The 8th quarterly report of the committee for the period January to March presented by its chairman Taj Haider showed as to how the committee members found themselves helpless and powerless when the defence secretary despite being present in the Parliament House building sent a request for postponement of the agenda item despite knowing that it was the last meeting of the committee.

The officials of the ministry of defence were to give a briefing to the committee on “rules/regulations framed under NCA Act, 2010” and it was upon their request, that the committee had made arrangements for holding the session in camera.

Neither the secretary nor any other official of the ministry bothered to attend the meeting, according to the report.

The committee chairman, the report says, informed the members that defence secretary had requested through the Senate secretariat that the agenda items related to his ministry may be postponed as he would be busy in a meeting of the National Assembly Standing Committee on Defence.

According to the report, the committee chairman informed the members that on the request for the postponement, he had allowed the defence secretary to send additional secretary or the joint secretary to attend the meeting.

Haider said the secretary insisted that the matter was very important and he personally wanted to brief the committee.

However, Taj Haider said, neither the defence secretary nor any of his representatives came to the meeting even for discussion on another agenda item pertaining to a briefing on the rules of defence housing authorities.

The rules under NCA Act were previously also denied to the Senate Committee on Defence.

PPP’s Farhatullah Babar, who retired from the Senate after completion of his six-year term on March 11, had first raised the issue in the meetings of the Senate committee on defence in 2016, but to no avail.
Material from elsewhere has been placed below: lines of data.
(** The end: the guest reports success and is served, or it reports failure
    and is not. *)
Inductive completed (port : Z) : state -> Prop :=
| Served h tr bus v :
    (h = Halt NoFuel \/ exists r, h = Ret r) ->
    served tr = [(bus, root)] -> v <> conn -> sent v tr = connect_request port ->
    completed port (State (Ret 0) (Some h) [] [] tr)
| Refused m tr :
    served tr = [] -> completed port (State (Halt (Exit 1)) (Some (Ret (Err m))) [] [] tr).

(** *** No run goes on forever: every call makes a process smaller. *)

Definition smaller {E : Type -> Type} {A} (p' p : prog E A) : Prop :=
  match p with Vis e k => exists x, p' = k x | _ => False end.

Lemma smaller_wf {E : Type -> Type} {A} (p : prog E A) : Acc smaller p.
Proof.
  induction p as [a|st|X e k IH]; constructor; intros p'; [done..|]. intros [x ->]. apply IH.
Qed.

Lemma step_smaller s s' :
  step s s' ->
  smaller (c_guest s') (c_guest s) \/
  c_guest s' = c_guest s /\ exists h h', c_host s = Some h /\ c_host s' = Some h' /\ smaller h' h.
Proof.
  intros [fd cid port k tr|X e k x h w w' tr _|g X e k x w w' tr _]; simpl;
    [left; eauto..|right]. split; [done|]. eexists _, _. split_and!; [done..|]. simpl. eauto.
Qed.

Lemma step_terminates s : sn step s.
Proof.
  remember (c_guest s) as g eqn:Hg. revert s Hg.
  induction (smaller_wf g) as [g _ IHg]. intros s ->.
  assert (Hnone : c_host s = None -> sn step s).
  { intros Hn. constructor. intros s' Hs.
    destruct (step_smaller _ _ Hs) as [Hlt|(_ & h & h' & Hh & _)]; [by eapply IHg|congruence]. }
  destruct (c_host s) as [h|] eqn:Hh; [clear Hnone|by apply Hnone].
  revert s IHg Hh. induction (smaller_wf h) as [h _ IHh]. intros s IHg Hh.
  constructor. intros s' Hs.
  destruct (step_smaller _ _ Hs) as [Hlt|(Hg & h0 & h' & Hh0 & Hh' & Hlt)]; [by eapply IHg|].
  assert (h0 = h) as -> by congruence. eapply IHh; [exact Hlt| |exact Hh']. rewrite Hg. exact IHg.
Qed.

(** ** What the two processes follow *)

(** The conversation, byte by byte: [Up] is the guest's, [Down] the host's. *)
Inductive act := Connect | Up (b : byte) | Down (b : byte).

Definition ups (s : list act) : bytes := s ≫= fun a => match a with Up b => [b] | _ => [] end.
Definition downs (s : list act) : bytes := s ≫= fun a => match a with Down b => [b] | _ => [] end.

(** The guest, which is going to be told [v]: the ghost state is what is left
    of the conversation. *)
#[local] Program Instance guest_spec (v : byte) : EventSpec guest (list act) := {|
  ev X e s := match e in guest X return (X -> list act -> Prop) -> Prop with
    | GetEnv => fun K => K (Some addr) s
    | ParseAddress a => fun K => a = addr /\ K (Some entries) s
    | VsockSocket => fun K => forall fd, K (Ok fd) s
    | VsockConnect _ _ _ => fun K => exists s', s = Connect :: s' /\ K (Ok tt) s'
    | Write _ data => fun K =>
        data <> [] /\ exists s', s = (Up <$> data) ++ s' /\
        forall n, (0 < n <= length data)%nat -> K (Ok (Z.of_nat n)) (drop n s)
    | Read _ n => fun K => n = 1%nat /\ exists b s', s = Down b :: s' /\ K (Ok [b]) s'
    | Complain _ => fun K => K tt s
    end;
  halted st s := s = [] /\ st = Exit 1 /\ v <> NUL |}.
Next Obligation. intros v X e s K K' H. destruct e; naive_solver. Qed.

(** The host: what is left of the conversation before the verdict, or [None]
    after it. *)
#[local] Program Instance host_spec : EventSpec host (option (list act)) := {|
  ev X e s := match e in host X return (X -> option (list act) -> Prop) -> Prop with
    | ReadExact c n => fun K =>
        if decide (c = conn) then
          exists data s', s = Some ((Up <$> data) ++ s') /\ length data = n /\ K (Ok data) (Some s')
        else forall r, read_answer (Event (ReadExact c n) r) -> K r s
    | WriteAll c data => fun K =>
        if decide (c = conn) then
          (exists s', s = Some ((Down <$> data) ++ s') /\ data <> [] /\ K (Ok tt) (Some s')) \/
          (exists v, s = Some [] /\ data = [v] /\ K (Ok tt) None)
        else forall r, K r s
    | OnceGet l =>
        match l in lock V return (option V -> option (list act) -> Prop) -> Prop with
        | VSOCK_UNIX_PATH => fun K => K (Some path) s
        | _ => fun _ => False
        end
    | ConnectUnix _ => fun K => forall r, r <> Ok conn -> K r s
    | BuildConnection _ _ _ _ => fun K => forall r, K r s
    | NextMessage _ => fun K => forall r, K r s
    | Drop _ => fun K => s = None /\ K tt s
    | Eprint _ => fun K => K tt s
    | _ => fun _ => False
    end;
  halted st s := s = None /\ st = NoFuel |}.
Next Obligation.
  intros X e s K K' H. destruct e as [c n|c data| | | | | | | | | | | | | | | | |V l|V l v|]; try naive_solver.
  - simpl. case_decide; naive_solver.
  - simpl. case_decide; naive_solver.
  - destruct l; naive_solver.
Qed.

Definition guest_ends (v : byte) (c : Z) (s : list act) : Prop := s = [] /\ c = 0 /\ v = NUL.
Definition host_ends (r : result unit bytes) (s : option (list act)) : Prop := s = None.

Definition guest_follows (v : byte) (g : prog guest Z) (s : list act) : Prop :=
  wp (SPEC := guest_spec v) g s (guest_ends v).
Definition host_follows (h : prog host (result unit bytes)) (s : option (list act)) : Prop :=
  wp (SPEC := host_spec) h s host_ends.

(** *** The guest *)

Definition announcement (port : Z) : bytes := to_be_bytes port ++ frame root.

(** All that is said before the verdict. *)
Definition script (port : Z) : list act :=
  (Up <$> [Byte.x01; Byte.x01]) ++ Down Byte.x01 :: (Up <$> announcement port).

Section Guest.
Variable v : byte.
#[local] Existing Instance guest_spec.

(** However the kernel cuts the buffer up, [write_all] gets through it, within
    its bound. *)
Lemma write_all_follows n fd data s :
  (length data < n)%nat -> data <> [] ->
  wp (SPEC := guest_spec v) (write_all n fd data) ((Up <$> data) ++ s) (fun b s' => b = true /\ s' = s).
Proof.
  revert data. induction n as [|n IH]; intros data Hl Hne; [lia|]. cbn [write_all].
  split; [done|]. exists s. split; [done|]. intros m Hm. unfold prog_mbind. cbn [prog_bind].
  rewrite Nat2Z.id, drop_app_le, <- fmap_drop by (rewrite length_fmap; lia).
  pose proof (length_drop data m) as Hd. destruct (drop m data) as [|b rest]; [done|].
  apply IH; [simpl in *; lia|done].
Qed.

Lemma err_follows {A} text (Q : A -> list act -> Prop) :
  v <> NUL -> wp (SPEC := guest_spec v) (err text) [] Q.
Proof. intros Hv. cbn. done. Qed.

(** A write that must succeed. *)
Lemma write_or_err_follows {A} fd data text (k : prog guest A) s Q :
  data <> [] -> wp (SPEC := guest_spec v) k s Q ->
  wp (SPEC := guest_spec v)
    (let* w := write_all (enough data) fd data in if negb w then err text else k)
    ((Up <$> data) ++ s) Q.
Proof.
  intros Hne Hk. apply wp_bind. eapply wp_mono; [|apply write_all_follows; [unfold enough; lia|done]].
  by intros w s' [-> ->].
Qed.

Lemma script_pieces port s :
  script port ++ s = (Up <$> [Byte.x01; Byte.x01]) ++ Down Byte.x01 ::
    (Up <$> to_be_bytes port) ++ (Up <$> to_be_bytes (Z.of_nat (length root))) ++ (Up <$> root) ++ s.
Proof.
  unfold script, announcement, frame. by rewrite !fmap_app, <- !app_assoc, <- app_comm_cons, <- !app_assoc.
Qed.

(** One byte is read. *)
Lemma read_byte_follows {A} g fd b (k : option byte -> prog guest A) s Q :
  wp (SPEC := guest_spec v) (k (Some b)) s Q ->
  wp (SPEC := guest_spec v) (let* r := read_byte g fd in k r) (Down b :: s) Q.
Proof. intros H. split; [done|]. by exists b, s. Qed.

Lemma talk_follows port :
  root <> [] ->
  wp (SPEC := guest_spec v) (talk root garbage_version garbage_r port)
    (Connect :: script port ++ [Down v]) (fun _ s => s = [] /\ v = NUL).
Proof.
  intros Hr. rewrite script_pieces. apply wp_bind. intros fd. eexists. split; [done|].
  apply write_or_err_follows; [done|]. apply read_byte_follows.
  destruct (decide (Byte.x01 = Byte.x01)); [|done].
  apply wp_bind. unfold send_info. do 3 (apply write_or_err_follows; [done|]).
  apply read_byte_follows. case_decide; [done|by apply err_follows].
Qed.

End Guest.

(** The port that the guest finds in the address of its bus. *)
Definition announced_port : option Z :=
  list_find is_vsock entries ≫= fun e => entry_value e.2 (B "port") ≫= parse_u32.

Lemma main_follows v port :
  root <> [] -> announced_port = Some port ->
  guest_follows v (main root garbage_version garbage_r) (Connect :: script port ++ [Down v]).
Proof.
  intros Hr Hp. split; [done|]. cbn. fold (@prog_mbind guest).
  unfold announced_port in Hp. induction entries as [|e es IH]; [done|]. cbn [try_entries].
  cbn [list_find] in Hp. unfold is_vsock at 1 in Hp.
  destruct (decide (entry_method e = B "vsock")) as [Hv|Hv].
  - cbv [mbind option_bind] in Hp. cbn in Hp.
    destruct (entry_value e (B "port")) as [sp|]; [|done]. rewrite Hp.
    apply wp_bind. eapply wp_mono; [|by apply talk_follows]. intros _ s [-> ->]. by repeat split.
  - apply IH. by destruct (list_find is_vsock es) as [[i e']|].
Qed.

(** *** The host *)

Section Host.
#[local] Existing Instance host_spec.

(** A program that leaves the conversation where it is. *)
Definition neutral {A} (p : prog host A) : Prop := forall s, wp p s (fun _ s' => s' = s).

Lemma neutral_bind {A C} (p : prog host A) (k : A -> prog host C) s Q :
  neutral p -> (forall a, wp (k a) s Q) -> wp (p ≫= k) s Q.
Proof. intros Hp Hk. apply wp_bind. eapply wp_mono; [|apply Hp]. by intros a s' ->. Qed.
Again, he demanded presentation of the NCA rules when he became a member of the committee on delegated legislation.

In the last committee meeting, according to the report, Babar said that since the NCA Act was passed through an open parliamentary debate, the subordinate legislation should also be discussed openly.
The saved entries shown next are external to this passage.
(* ===== verification/Documents.v ===== *)
(** * Documents: sharing files through the document portal ([documents.rs]) *)

From S2P Require Import Prelude Effects RustStd HostSys HostScenario.

Module Documents.

Definition DOCUMENT_ADD_FLAGS_REUSE_EXISTING : Z := Z.shiftl 1 0.

Section Sharing.
Context {FMT : Fmt} `{ZB : Zbus}.

(** [DocumentsProxy::new(conn).await.unwrap()], then [PROXY.set]. *)
Definition init (conn : Z) : prog host unit :=
  let* r := call (NewProxy DOCUMENTS_PROXY conn) in
  match r with
  | Ok proxy => set_unwrap DOCUMENTS_PROXY proxy
  | Err _ => Halt Panic
  end.

Definition permissions (writable : bool) : list bytes :=
  if writable then [B "read"; B "write"; B "grant-permissions"]
  else [B "read"; B "grant-permissions"].

(** [source_path.exists() && !source_path.is_file()]. *)
Definition not_shareable (source_path : bytes) : prog host bool :=
  let* e := call (Exists source_path) in
  if e : bool then let* f := call (IsFile source_path) in Ret (negb f) else Ret false.

Definition share_file (source_path : bytes) (writable : bool) : prog host (result bytes bytes) :=
  let* bad := not_shareable source_path in
  if bad : bool then mret (Err (B "only regular files can currently be shared"))
  else
    let* parent := unwrap_opt (Path.parent source_path) in
    let? fd :=
      map_err (fun e => B "opening " ++ debug_path parent ++ B " O_PATH: " ++ errno_display e)
        (call (OpenDirPath parent)) in
    let* name := unwrap_opt (Path.file_name source_path) in
    let basename := name ++ [NUL] in
    let* proxy := get_unwrap DOCUMENTS_PROXY in
    let? doc :=
      map_err (fun e => B "AddNamedFull: " ++ zerror_display e)
        (call (AddNamedFull proxy fd basename DOCUMENT_ADD_FLAGS_REUSE_EXISTING []
                 (permissions writable))) in
    let '(doc_id, _) := doc in
    let basename := take (length basename - 1) basename in
    let r := B "doc" in
    let r := Path.join r doc_id in
    let r := Path.join r basename in
    mret (Ok r).

(** ** Properties *)

(** What was handed to the document portal: the descriptor, the file name, the
    application and the permissions. *)
Definition grant : Type := Z * bytes * bytes * list bytes.
Definition grant_of (ev : event host) : list grant :=
  match ev with
  | Event (AddNamedFull _ fd name _ app perms) _ => [(fd, name, app, perms)]
  | _ => []
  end.
Definition grants (tr : list (event host)) : list grant := tr ≫= grant_of.

Lemma grants_app t1 t2 : grants (t1 ++ t2) = grants t1 ++ grants t2.
Proof. apply bind_app. Qed.
Lemma grants_cons ev tr : grants (ev :: tr) = grant_of ev ++ grants tr.
Proof. done. Qed.

(** The guest's name for the document [doc_id] with the file name [name]. *)
Definition doc_path (doc_id name : bytes) : bytes :=
  Path.join (Path.join (B "doc") doc_id) name.

Lemma exec_unwrap_bind {A C} (x : option A) (k : A -> prog host C) tr o :
  exec (let* a := unwrap_opt x in k a) tr o ->
  match x with Some a => exec (k a) tr o | None => tr = [] /\ o = Stopped Panic end.
Proof. by destruct x. Qed.

(** The answers under which sharing goes on. *)
Definition may_share (source_path : bytes) (t : list (event host)) : Prop :=
  t = [Event (Exists source_path) false] \/
  t = [Event (Exists source_path) true; Event (IsFile source_path) true].

(** All there is to know of an execution of [share_file]. *)
Inductive shares (source_path : bytes) (writable : bool)
  : list (event host) -> outcome (result bytes bytes) -> Prop :=
| SharesNot m :
    shares source_path writable
      [Event (Exists source_path) true; Event (IsFile source_path) false] (Done (Err m))
| SharesNoParent t :
    Path.parent source_path = None -> grants t = [] ->
    shares source_path writable t (Stopped Panic)
| SharesNoDirectory t parent e m :
    Path.parent source_path = Some parent -> grants t = [] ->
    shares source_path writable (t ++ [Event (OpenDirPath parent) (Err e)]) (Done (Err m))
| SharesNoName t :
    Path.file_name source_path = None -> grants t = [] ->
    shares source_path writable t (Stopped Panic)
| SharesNoProxy t :
    grants t = [] ->
    shares source_path writable (t ++ [Event (OnceGet DOCUMENTS_PROXY) None]) (Stopped Panic)
| SharesAsked t parent name proxy fd r o :
    may_share source_path t ->
    Path.parent source_path = Some parent -> Path.file_name source_path = Some name ->
    o = match r with
        | Ok (doc_id, _) => Ok (doc_path doc_id name)
        | Err e => Err (B "AddNamedFull: " ++ zerror_display e)
        end ->
    shares source_path writable
      (t ++ [Event (OpenDirPath parent) (Ok fd); Event (OnceGet DOCUMENTS_PROXY) (Some proxy);
             Event (AddNamedFull proxy fd (name ++ [NUL]) 1 [] (permissions writable)) r])
      (Done o).

Lemma not_shareable_exec p tr o :
  exec (not_shareable p) tr o ->
  (o = Done true /\ tr = [Event (Exists p) true; Event (IsFile p) false]) \/
  (o = Done false /\ may_share p tr).
Proof.
  intros H. unfold not_shareable, may_share in *. hsteps; auto.
  match goal with b : bool |- _ => destruct b end; auto.
Qed.

Lemma may_share_grants p t : may_share p t -> grants t = [].
Proof. by intros [->| ->]. Qed.

Lemma share_file_exec source_path writable tr o :
  exec (share_file source_path writable) tr o -> shares source_path writable tr o.
Proof.
  intros H. unfold share_file in H.
  apply exec_bind in H as [(bad & t1 & t2 & -> & H1 & H)|(s & H1 & ->)];
    apply not_shareable_exec in H1 as [[Ho H1]|[Ho H1]]; simplify_eq.
  { apply exec_ret in H as [-> ->]. apply SharesNot. }
  pose proof (may_share_grants _ _ H1) as Hg.
  apply exec_unwrap_bind in H. destruct (Path.parent source_path) as [parent|] eqn:Hpar.
  2: { destruct H as [-> ->]. rewrite app_nil_r. by apply SharesNoParent. }
  apply exec_bind in H as [(r & t5 & t6 & -> & H2 & H)|(s & H2 & ->)]; [|by hsteps].
  assert (exists x, t5 = [Event (OpenDirPath parent) x] /\
    r = result_map_err (fun e => B "opening " ++ debug_path parent ++ B " O_PATH: " ++ errno_display e) x)
    as (x & -> & ->) by (clear H; hsteps; by eexists).
  clear H2. destruct x as [fd|e]; cbn [result_map_err] in H.
  2: { apply exec_ret in H as [-> ->]. by eapply SharesNoDirectory. }
  apply exec_unwrap_bind in H. destruct (Path.file_name source_path) as [name|] eqn:Hname.
  2: { destruct H as [-> ->]. apply SharesNoName; [done|]. by rewrite grants_app, Hg. }
  apply exec_bind in H as [(proxy & t5 & t7 & -> & H2 & H)|(s & H2 & ->)];
    apply exec_get_unwrap in H2 as [(v & -> & Ho)|[-> Ho]]; simplify_eq.
  2: { rewrite app_assoc. apply SharesNoProxy. by rewrite grants_app, Hg. }
  hsteps; eapply (SharesAsked _ _ t1 parent name v fd); try done.
  unfold doc_path. by rewrite length_app, Nat.add_sub, take_app_length.
Qed.

Lemma no_parent_no_name p : Path.parent p = None -> Path.file_name p = None.
Proof. unfold Path.parent, Path.file_name. by destruct (Path.rev_segments p). Qed.

(** The one grant that sharing [p] makes, if it makes any. *)
Definition grant_for (p : bytes) (writable : bool) (tr : list (event host)) (g : grant) : Prop :=
  exists parent name fd,
    Path.parent p = Some parent /\ Path.file_name p = Some name /\
    Event (OpenDirPath parent) (Ok fd) ∈ tr /\
    (exists t, may_share p t /\ t `prefix_of` tr) /\
    g = (fd, name ++ [NUL], [], permissions writable).

Lemma share_file_grants p w tr o :
  exec (share_file p w) tr o ->
  (grants tr = [] /\ forall r, o <> Done (Ok r)) \/
  exists g, grants tr = [g] /\ grant_for p w tr g.
Proof.
  intros H. apply share_file_exec in H. destruct H; try (left; by rewrite ?grants_app).
  - left. rewrite grants_app. by match goal with H : grants _ = [] |- _ => rewrite H end.
  - left. rewrite grants_app. by match goal with H : grants _ = [] |- _ => rewrite H end.
  - right. match goal with H : may_share _ _ |- _ => rename H into Hm end.
    eexists. split; [rewrite grants_app, (may_share_grants _ _ Hm); reflexivity|].
    eexists _, _, _. split_and!; [done..| |exists t; split; [done|by eexists]|done]. set_solver.
Qed.

(** Sharing a file asks the document portal for at most one grant, and
    returns a path only after asking.  The grant is for the file of that name in
    the directory opened from the path's parent, to no particular application,
    and with write permission exactly when the caller asked for a writable file.
    Anything that exists and is not a regular file is refused before that. *)
Theorem share_file_least_grant p w tr o :
  exec (share_file p w) tr o ->
  ((grants tr = [] /\ forall r, o <> Done (Ok r)) \/
   exists g, grants tr = [g] /\ grant_for p w tr g) /\
  (B "write" ∈ permissions w <-> w = true).
Proof.
  intros H. split; [by apply share_file_grants|]. destruct w; split; intros Hw; try done; [by_eval|].
  exfalso. revert Hw. by_eval.
Qed.

(** The identifiers of the documents that were made. *)
Definition doc_id_of (ev : event host) : list bytes :=
  match ev with
  | Event e x => match e in host X return X -> list bytes with
                 | AddNamedFull _ _ _ _ _ _ =>
                     fun r => match r with Ok (id, _) => [id] | Err _ => [] end
                 | _ => fun _ => []
                 end x
  end.
Definition doc_ids (tr : list (event host)) : list bytes := tr ≫= doc_id_of.

Lemma doc_ids_app t1 t2 : doc_ids (t1 ++ t2) = doc_ids t1 ++ doc_ids t2.
Proof. apply bind_app. Qed.

Lemma doc_ids_cons ev tr : doc_ids (ev :: tr) = doc_id_of ev ++ doc_ids tr.
Proof. done. Qed.

Lemma share_file_ok p w tr r :
  exec (share_file p w) tr (Done (Ok r)) ->
  exists id name, doc_ids tr = [id] /\ Path.file_name p = Some name /\ r = doc_path id name.
Proof.
  intros H. apply share_file_exec in H. inversion H; simplify_eq.
  match goal with x : result (bytes * _) _ |- _ => destruct x as [[id ?]|]; simplify_eq end.
  exists id, name. rewrite doc_ids_app.
  match goal with H : may_share _ _ |- _ => by destruct H as [->| ->] end.
Qed.

Lemma doc_path_entries id name :
  Path.entry_name id -> Path.entry_name name ->
  doc_path id name = B "doc" ++ SLASH :: id ++ SLASH :: name.
Proof.
  intros Hid Hn. unfold doc_path.
  assert (Hd : Path.no_trailing_slash (B "doc")) by by_eval.
  rewrite (Path.join_relative (Path.join _ _));
    [|by apply Path.join_no_trailing_slash|by apply Path.entry_name_relative].
  rewrite Path.join_relative by (done || by apply Path.entry_name_relative).
  by rewrite <- app_assoc.
Qed.

(** The path of a shared file, relative to the guest's share root, is
    [doc/ID/NAME], where [ID] is what the document portal answered and [NAME] is
    the name of the file: nothing else of the host's path is revealed, and, the
    identifier being one path component, it stays below [doc]. *)
Theorem share_file_path p w tr r :
  exec (share_file p w) tr (Done (Ok r)) -> Forall Path.entry_name (doc_ids tr) ->
  exists id name, doc_ids tr = [id] /\ Path.file_name p = Some name /\
    r = B "doc" ++ SLASH :: id ++ SLASH :: name /\ SLASH ∉ id /\ SLASH ∉ name.
Proof.
  intros H Hid. apply share_file_ok in H as (id & name & Hd & Hn & ->).
  rewrite Hd in Hid. apply Forall_cons in Hid as [Hid _].
  pose proof (Path.file_name_entry _ _ Hn) as Hne.
  exists id, name. rewrite doc_path_entries by done. split_and!; try done; [apply Hid|apply Hne].
Qed.

Lemma share_file_stops p w tr s :
  exec (share_file p w) tr (Stopped s) ->
  s = Panic /\ (Path.file_name p = None \/ Event (OnceGet DOCUMENTS_PROXY) None ∈ tr).
Proof.
  intros H. apply share_file_exec in H. inversion H; simplify_eq; (split; [done|]).
  - left. by apply no_parent_no_name.
  - by left.
  - right. set_solver.
Qed.

(** [share_file] panics only on a path without a file name, provided the
    proxy is there; the path of the URI [file://], which is empty, is one. *)
Theorem share_file_panics w :
  (forall p tr s, exec (share_file p w) tr (Stopped s) ->
     s = Panic /\ (Path.file_name p = None \/ Event (OnceGet DOCUMENTS_PROXY) None ∈ tr)) /\
  exec (share_file [] w) [Event (Exists []) false] (Stopped Panic).
Proof.
  split; [|exec_trace]. intros p tr s. apply share_file_stops.
Qed.

End Sharing.

(** ** Examples *)

#[local] Existing Instance plain_fmt.

Definition plain_outside : host_scenario :=
  {| hs_conn := []; hs_vsock := []; hs_response := 0; hs_results := ∅ |}.

Lemma share_file_least_grant_witness :
  grants (host_trace plain_outside (share_file (B "/home/user/a.txt") false)) =
  [(13, B "a.txt" ++ [NUL], [], [B "read"; B "grant-permissions"])].
Proof.
  destruct (share_file_least_grant (B "/home/user/a.txt") false _ _
              (exec_host plain_outside _)) as [[[_ Ho]|(g & Hg & _)] _].
  - exfalso. apply (Ho (B "doc/d1/a.txt")). vm_compute. reflexivity.
  - rewrite Hg. vm_compute in Hg. injection Hg as <-. reflexivity.
Defined.

Lemma share_file_path_witness :
  exists id name, Path.file_name (B "/home/user/a.txt") = Some name /\
    B "doc/d1/a.txt" = B "doc" ++ SLASH :: id ++ SLASH :: name.
Proof.
  destruct (share_file_path (B "/home/user/a.txt") false
              (host_trace plain_outside (share_file (B "/home/user/a.txt") false))
              (B "doc/d1/a.txt")) as (id & name & _ & Hn & Hr & _).
  - apply exec_host_outcome. vm_compute. reflexivity.
  - by_eval.
  - exists id, name. split; [exact Hn|exact Hr].
Defined.


End Documents.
Babar was of the view that if the defence secretary so wished, he could attend both the meetings in the same building under the same roof by taking leave briefly from the NA committee and walking into the Senate committee. “But again this eminently doable and sensible course was not adopted,” the report quoted Babar to have said during the meeting.

“He wondered whether the avoidance was deliberate as the Senate term was about to expire and the ministry hoped that the matter would soon be dead and buried,” says the report.

Babar said that previously as a member of the defence committee also he had asked for these rules. However, it was denied for as long as 16 months till finally, he resigned from the committee for some other reasons. “The defence ministry seems to resist this committee as well, he said,” according to the report.

There is a lingering suspicion that the rules may have been framed in violation of the Act itself, the report quotes Babar as saying.

If the rules indeed are in conflict with the Act it would have “dangerous implications for the command and control of strategic assets”, the report quoted him as saying.

Babar apprehended that the rules might be in conflict with the basic law and wished to “place on record his apprehensions” about its destabilising potential, according to the report.